------ Exercise inputs

Lemma countr_zero_pow2 k : 0 <= k < 64 -> countr_zero (2 ^ k) = k.
Proof.
  intros Hk. unfold countr_zero. rewrite <- (Z2Nat.id k) at 1 by lia.
  rewrite count_zeros_pow2 by lia. lia.
Qed.

Lemma create_geometry b g : Create b = Ok g -> geometry_ok g /\ block_size g = b /\ block_mask g = b - 1.
Proof.
  unfold Create. destruct (IsValidBlockSize b) eqn:E; cbn [negb]; [|done]. intros [= <-].
  destruct (valid_block_size_pow2 b E) as [Hk Eb].
  assert (2 ^ Z.log2 b <= 2 ^ 22) by (apply Z.pow_le_mono_r; lia).
  assert (0 < 2 ^ Z.log2 b) by (apply Z.pow_pos_nonneg; lia).
  unfold geometry_ok, block_size, block_mask. cbn [block_shift].
  rewrite Eb at 1 2 3 5. rewrite countr_zero_pow2 by lia. rewrite Z.shiftl_1_l.
  assert (is_u64 (2 ^ Z.log2 b)) by (unfold is_u64, u64_mod; lia).
  rewrite !(u64_small (2 ^ _)) by done. split; [done|]. split; [done|].
  rewrite u64_small; [lia|]. unfold is_u64, u64_mod in *; lia.
Qed.

(** [BlockGeometry::Create] accepts exactly the powers of two from 4 KiB to
    4 MiB, and the geometry it returns reproduces the size it was given: its
    shift is in range, [block_size] is the argument and [block_mask] is one less. *)
Lemma geometry_create_spec b :
  match Create b with
  | Ok g => geometry_ok g /\ block_size g = b /\ block_mask g = b - 1
  | Err e => code e = kInvalidArgument /\ forall k, 12 <= k <= 22 -> b <> 2 ^ k
  end.
Proof.
  destruct (Create b) as [g|err] eqn:Ec; [by apply create_geometry|].
  unfold Create in Ec. destruct (IsValidBlockSize b) eqn:E; cbn [negb] in Ec; [done|]. injection Ec as <-.
  split; [done|]. intros k Hk ->. assert (exists j, (j < 11)%nat /\ k = 12 + Z.of_nat j) as (j & Hj & ->).
  { exists (Z.to_nat (k - 12)). lia. }
  do 11 (destruct j as [|j]; [vm_compute in E; discriminate|]). lia.
Qed.

(** ** Placing arrays *)

(** [StateLayout::Align]; the alignment is a power of two. *)
Definition Align (value alignment : Z) : Z :=
  Z.land (u64 (value + alignment - 1)) (u64_not (alignment - 1)).

Record StateLayout := MkLayout { layout_size : Z }.

(** [Add<T>(count, alignment)] with [sizeof(T)] explicit: the offset and the new layout. *)
Definition Add (sizeof count alignment : Z) (l : StateLayout) : Z * StateLayout :=
  let offset := Align (layout_size l) alignment in
  (offset, MkLayout (u64 (offset + u64 (count * sizeof)))).

Definition size (l : StateLayout) : Z :=
  Align (if layout_size l =? 0 then 1 else layout_size l) kCacheLineSize.

(** [StateStorage::Bind] and [CheckStateMemory]: address and length of the
    caller's memory. *)
Definition CheckStateMemory (address length bytes : Z) : Status :=
  if length <? bytes then InvalidArgument "replacer state memory is too small"
  else if negb (address mod kCacheLineSize =? 0)
  then InvalidArgument "replacer state memory must be cache-line aligned"
  else Ok tt.

(** [std::bit_ceil] *)
Definition bit_ceil (x : Z) : Z := if x <=? 1 then 1 else 2 ^ Z.log2_up x.
Definition BucketCount (frame_capacity : Z) : Z := bit_ceil (Z.max frame_capacity 1).

Record TableOffsets := MkTableOffsets {
  o_heads : Z;
  o_next : Z;
  o_bucket_of : Z;
  o_key_file_id : Z;
  o_key_block_id : Z;
  o_stripes : Z
}.

Definition TableReserve (frame_capacity stripe_count : Z) (l : StateLayout) : TableOffsets * StateLayout :=
  let '(heads, l) := Add 4 (BucketCount frame_capacity) kCacheLineSize l in
  let '(next, l) := Add 4 frame_capacity kCacheLineSize l in
  let '(bucket_of, l) := Add 4 frame_capacity kCacheLineSize l in
  let '(key_file_id, l) := Add 4 frame_capacity kCacheLineSize l in
  let '(key_block_id, l) := Add 8 frame_capacity kCacheLineSize l in
  let '(stripes, l) := Add kCacheLineSize (Z.max stripe_count 1) kCacheLineSize l in
  (MkTableOffsets heads next bucket_of key_file_id key_block_id stripes, l).

Record ListOffsets := MkListOffsets { o_head : Z; o_links : Z }.

Definition FreeListReserve (capacity : Z) (l : StateLayout) : ListOffsets * StateLayout :=
  let '(head, l) := Add 8 1 kCacheLineSize l in
  let '(next, l) := Add 4 capacity kCacheLineSize l in
  (MkListOffsets head next, l).

Definition kFrameAlignment : Z := 4096.

Definition PoolReserve (pool_size : Z) (g : BlockGeometry) (l : StateLayout) : Z * StateLayout :=
  Add 1 (u64 (Z.shiftl pool_size (block_shift g))) kFrameAlignment l.

Definition Validate (pool_size : Z) (g : BlockGeometry) : Status :=
  if pool_size =? 0 then InvalidArgument "frame memory pool size must be non-zero"
  else if kInvalidFrameId <=? pool_size
  then InvalidArgument "frame memory pool size exceeds the frame id range"
  else if MaxFrameCount g <? pool_size
  then InvalidArgument "frame memory pool size overflows the address space"
  else Ok tt.

Record KernelLayout := MkKernelLayout {
  k_shared : Z;
  k_descriptors : Z;
  k_page_table : TableOffsets;
  k_free_list : ListOffsets;
  k_frames : Z;
  k_bytes : Z
}.

(** [KernelLayout::For]: [KernelShared] holds one 64-bit counter, a descriptor
    is one cache line. *)
Definition KernelLayoutFor (pool_size stripe_count : Z) (g : BlockGeometry) : KernelLayout :=
  let l := MkLayout 0 in
  let '(shared, l) := Add 8 1 kCacheLineSize l in
  let '(descriptors, l) := Add kCacheLineSize pool_size kCacheLineSize l in
  let '(page_table, l) := TableReserve pool_size stripe_count l in
  let '(free_list, l) := FreeListReserve pool_size l in
  let '(frames, l) := PoolReserve pool_size g l in
  MkKernelLayout shared descriptors page_table free_list frames (size l).

(** ** Correctness of the layout *)

Lemma align_spec v k :
  0 <= k < 32 -> 0 <= v < 2 ^ 60 ->
  v <= Align v (2 ^ k) < v + 2 ^ k /\ Align v (2 ^ k) mod 2 ^ k = 0.
Proof.
  intros Hk Hv. assert (0 < 2 ^ k) by (apply Z.pow_pos_nonneg; lia).
  assert (2 ^ k <= 2 ^ 32) by (apply Z.pow_le_mono_r; lia).
  unfold Align. rewrite u64_small by (unfold is_u64, u64_mod; lia).
  rewrite land_u64_not by (unfold is_u64, u64_mod; lia).
  replace (2 ^ k - 1) with (Z.ones k) by (rewrite Z.ones_equiv; symmetry; apply Z.sub_1_r).
  rewrite Z.land_ones by lia. replace (v + 2 ^ k - 1) with (v + (2 ^ k - 1)) by lia.
  set (m := 2 ^ k) in *. pose proof (Z.mod_pos_bound (v + (m - 1)) m ltac:(lia)).
  pose proof (Z.div_mod (v + (m - 1)) m ltac:(lia)). split; [lia|].
  replace (v + (m - 1) - (v + (m - 1)) mod m) with ((v + (m - 1)) / m * m) by lia.
  by apply Z.mod_mul; lia.
Qed.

------------

What to work on: For this task, set down the entire listing word for word.

Your response:
Lemma countr_zero_pow2 k : 0 <= k < 64 -> countr_zero (2 ^ k) = k.
Proof.
  intros Hk. unfold countr_zero. rewrite <- (Z2Nat.id k) at 1 by lia.
  rewrite count_zeros_pow2 by lia. lia.
Qed.

Lemma create_geometry b g : Create b = Ok g -> geometry_ok g /\ block_size g = b /\ block_mask g = b - 1.
Proof.
  unfold Create. destruct (IsValidBlockSize b) eqn:E; cbn [negb]; [|done]. intros [= <-].
  destruct (valid_block_size_pow2 b E) as [Hk Eb].
  assert (2 ^ Z.log2 b <= 2 ^ 22) by (apply Z.pow_le_mono_r; lia).
  assert (0 < 2 ^ Z.log2 b) by (apply Z.pow_pos_nonneg; lia).
  unfold geometry_ok, block_size, block_mask. cbn [block_shift].
  rewrite Eb at 1 2 3 5. rewrite countr_zero_pow2 by lia. rewrite Z.shiftl_1_l.
  assert (is_u64 (2 ^ Z.log2 b)) by (unfold is_u64, u64_mod; lia).
  rewrite !(u64_small (2 ^ _)) by done. split; [done|]. split; [done|].
  rewrite u64_small; [lia|]. unfold is_u64, u64_mod in *; lia.
Qed.

(** [BlockGeometry::Create] accepts exactly the powers of two from 4 KiB to
    4 MiB, and the geometry it returns reproduces the size it was given: its
    shift is in range, [block_size] is the argument and [block_mask] is one less. *)
Lemma geometry_create_spec b :
  match Create b with
  | Ok g => geometry_ok g /\ block_size g = b /\ block_mask g = b - 1
  | Err e => code e = kInvalidArgument /\ forall k, 12 <= k <= 22 -> b <> 2 ^ k
  end.
Proof.
  destruct (Create b) as [g|err] eqn:Ec; [by apply create_geometry|].
  unfold Create in Ec. destruct (IsValidBlockSize b) eqn:E; cbn [negb] in Ec; [done|]. injection Ec as <-.
  split; [done|]. intros k Hk ->. assert (exists j, (j < 11)%nat /\ k = 12 + Z.of_nat j) as (j & Hj & ->).
  { exists (Z.to_nat (k - 12)). lia. }
  do 11 (destruct j as [|j]; [vm_compute in E; discriminate|]). lia.
Qed.

(** ** Placing arrays *)

(** [StateLayout::Align]; the alignment is a power of two. *)
Definition Align (value alignment : Z) : Z :=
  Z.land (u64 (value + alignment - 1)) (u64_not (alignment - 1)).

Record StateLayout := MkLayout { layout_size : Z }.

(** [Add<T>(count, alignment)] with [sizeof(T)] explicit: the offset and the new layout. *)
Definition Add (sizeof count alignment : Z) (l : StateLayout) : Z * StateLayout :=
  let offset := Align (layout_size l) alignment in
  (offset, MkLayout (u64 (offset + u64 (count * sizeof)))).

Definition size (l : StateLayout) : Z :=
  Align (if layout_size l =? 0 then 1 else layout_size l) kCacheLineSize.

(** [StateStorage::Bind] and [CheckStateMemory]: address and length of the
    caller's memory. *)
Definition CheckStateMemory (address length bytes : Z) : Status :=
  if length <? bytes then InvalidArgument "replacer state memory is too small"
  else if negb (address mod kCacheLineSize =? 0)
  then InvalidArgument "replacer state memory must be cache-line aligned"
  else Ok tt.

(** [std::bit_ceil] *)
Definition bit_ceil (x : Z) : Z := if x <=? 1 then 1 else 2 ^ Z.log2_up x.
Definition BucketCount (frame_capacity : Z) : Z := bit_ceil (Z.max frame_capacity 1).

Record TableOffsets := MkTableOffsets {
  o_heads : Z;
  o_next : Z;
  o_bucket_of : Z;
  o_key_file_id : Z;
  o_key_block_id : Z;
  o_stripes : Z
}.

Definition TableReserve (frame_capacity stripe_count : Z) (l : StateLayout) : TableOffsets * StateLayout :=
  let '(heads, l) := Add 4 (BucketCount frame_capacity) kCacheLineSize l in
  let '(next, l) := Add 4 frame_capacity kCacheLineSize l in
  let '(bucket_of, l) := Add 4 frame_capacity kCacheLineSize l in
  let '(key_file_id, l) := Add 4 frame_capacity kCacheLineSize l in
  let '(key_block_id, l) := Add 8 frame_capacity kCacheLineSize l in
  let '(stripes, l) := Add kCacheLineSize (Z.max stripe_count 1) kCacheLineSize l in
  (MkTableOffsets heads next bucket_of key_file_id key_block_id stripes, l).

Record ListOffsets := MkListOffsets { o_head : Z; o_links : Z }.

Definition FreeListReserve (capacity : Z) (l : StateLayout) : ListOffsets * StateLayout :=
  let '(head, l) := Add 8 1 kCacheLineSize l in
  let '(next, l) := Add 4 capacity kCacheLineSize l in
  (MkListOffsets head next, l).

Definition kFrameAlignment : Z := 4096.

Definition PoolReserve (pool_size : Z) (g : BlockGeometry) (l : StateLayout) : Z * StateLayout :=
  Add 1 (u64 (Z.shiftl pool_size (block_shift g))) kFrameAlignment l.

Definition Validate (pool_size : Z) (g : BlockGeometry) : Status :=
  if pool_size =? 0 then InvalidArgument "frame memory pool size must be non-zero"
  else if kInvalidFrameId <=? pool_size
  then InvalidArgument "frame memory pool size exceeds the frame id range"
  else if MaxFrameCount g <? pool_size
  then InvalidArgument "frame memory pool size overflows the address space"
  else Ok tt.

Record KernelLayout := MkKernelLayout {
  k_shared : Z;
  k_descriptors : Z;
  k_page_table : TableOffsets;
  k_free_list : ListOffsets;
  k_frames : Z;
  k_bytes : Z
}.

(** [KernelLayout::For]: [KernelShared] holds one 64-bit counter, a descriptor
    is one cache line. *)
Definition KernelLayoutFor (pool_size stripe_count : Z) (g : BlockGeometry) : KernelLayout :=
  let l := MkLayout 0 in
  let '(shared, l) := Add 8 1 kCacheLineSize l in
  let '(descriptors, l) := Add kCacheLineSize pool_size kCacheLineSize l in
  let '(page_table, l) := TableReserve pool_size stripe_count l in
  let '(free_list, l) := FreeListReserve pool_size l in
  let '(frames, l) := PoolReserve pool_size g l in
  MkKernelLayout shared descriptors page_table free_list frames (size l).

(** ** Correctness of the layout *)

Lemma align_spec v k :
  0 <= k < 32 -> 0 <= v < 2 ^ 60 ->
  v <= Align v (2 ^ k) < v + 2 ^ k /\ Align v (2 ^ k) mod 2 ^ k = 0.
Proof.
  intros Hk Hv. assert (0 < 2 ^ k) by (apply Z.pow_pos_nonneg; lia).
  assert (2 ^ k <= 2 ^ 32) by (apply Z.pow_le_mono_r; lia).
  unfold Align. rewrite u64_small by (unfold is_u64, u64_mod; lia).
  rewrite land_u64_not by (unfold is_u64, u64_mod; lia).
  replace (2 ^ k - 1) with (Z.ones k) by (rewrite Z.ones_equiv; symmetry; apply Z.sub_1_r).
  rewrite Z.land_ones by lia. replace (v + 2 ^ k - 1) with (v + (2 ^ k - 1)) by lia.
  set (m := 2 ^ k) in *. pose proof (Z.mod_pos_bound (v + (m - 1)) m ltac:(lia)).
  pose proof (Z.div_mod (v + (m - 1)) m ltac:(lia)). split; [lia|].
  replace (v + (m - 1) - (v + (m - 1)) mod m) with ((v + (m - 1)) / m * m) by lia.
  by apply Z.mod_mul; lia.
Qed.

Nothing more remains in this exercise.